Expectations that size matters - this is less sultry than I let on; I'm referring to clothing size. For one thing, sizes vary from brand to brand and across countries, so clothing size has never been a reliable means of measuring body size or health. It's still all too easy to try something on in a particular size that we know is correct, only to have it feel snug and then leave us spinning out because we now need a larger size.

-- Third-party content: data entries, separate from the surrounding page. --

(** * 9router: a shallow embedding of the gateway's helpers and engine contracts

    Part I holds the embedding (one module per source file or engine
    component), Part II the theorems about it. *)

From Stdlib Require Import ZArith Bool List Lia Ascii String.
From Stdlib Require Import Floats.
From Stdlib Require Import DecimalString DecimalZ.
From stdpp Require Import base option list gmap strings.
(** The summary of a session that [group_into_sessions] returned starts
    at the session's first commit and ends at its last one, and its
    duration is at most the gap threshold times the number of steps
    between its commits; a session of one commit has duration 0. *)
Theorem session_summary_of_group commits gap_hours sessions session :
  group_into_sessions commits gap_hours = Return sessions →
  session ∈ sessions →
  ∃ s first latest,
    get_session_summary session = Summary s
    ∧ head session = Some first ∧ last session = Some latest
    ∧ start_time s = timestamp first ∧ end_time s = timestamp latest
    ∧ 0 ≤ duration s
    ∧ duration s ≤ (Z.of_nat (commit_count s) - 1) * hours_long gap_hours.
Proof.
  intros Hg Hin.
  destruct (group_into_sessions_built commits gap_hours)
    as [(_ & built & Hg' & Hc & Hn & Hk & _)|(_ & _ & Hg')];
    [|congruence].
  rewrite Hg in Hg'. injection Hg' as ->.
  apply list_elem_of_In, in_rev, list_elem_of_In in Hin.
  rewrite Forall_forall in Hn, Hk.
  assert (session ≠ []) as Hne by by apply Hn.
  assert (StronglySorted by_time session) as Hs.
  { apply (StronglySorted_concat_elem _ built); [|done].
    rewrite Hc. apply sorted_by_timestamp_strongly. }
  pose proof (sorted_by_timestamp_fixed session
                (StronglySorted_Sorted Hs)) as Hfix.
  pose proof (sorted_by_timestamp_extremes session) as Hext.
  unfold get_session_summary, Py.index_last, Py.index_first in *.
  destruct session as [|c0 rest] eqn:E; [done|]. rewrite <- E in *.
  rewrite Hfix in *.
  destruct (last session) as [latest|] eqn:Hlast; [|by apply last_None in Hlast].
  destruct (head session) as [first|] eqn:Hhead; [|by apply head_None in Hhead].
  eexists _, first, latest. split; [done|].
  cbn [start_time end_time duration commit_count].
  assert (0 ≤ timestamp latest - timestamp first) as Hpos.
  { destruct (Hext first latest eq_refl eq_refl latest
                (last_Some_elem_of _ _ Hlast)). lia. }
  repeat split; try done.
  by apply (close_knit_span (hours_long gap_hours) session); [apply Hk|..].
Qed.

It's fabric draped over the body - please, I beg you, let it go. The key to being comfortable in clothing is to find clothing that fits the body well and is legitimately comfortable to wear. Period. I have my generic starting sizes that I select when trying on clothes, but I've had to really let go of any shame around needing to size up when necessary. There are some things that just run smaller - on everyone - and it's okay!
Using "should" language - this is the most pervasive, easily overlooked, and deeply harmful and aligns with pretty much everything else on this list already. This sounds like: "I should work out today," "I shouldn't eat this," "I should lower my calorie intake to fit into these pants," etc. "Should" implies that there is a right way or expectation for something to happen correctly like you should put ice cream in the freezer or it will melt. Having a healthy relationship with food and movement doesn't rely on what you "should" be doing, it relies on you having a deep knowledge of what works best for you and then living in that knowledge every day. Healthy relationships acknowledge challenges, have an honest approach to managing them, and honor each part completely - it's true for self, for relationships with others, and relationships with our bodies.
So where are you on this journey? Are you just starting to explore your relationship? Have you been nurturing it for a while? What is the hardest part for you? What have you ditched in the name of self-love?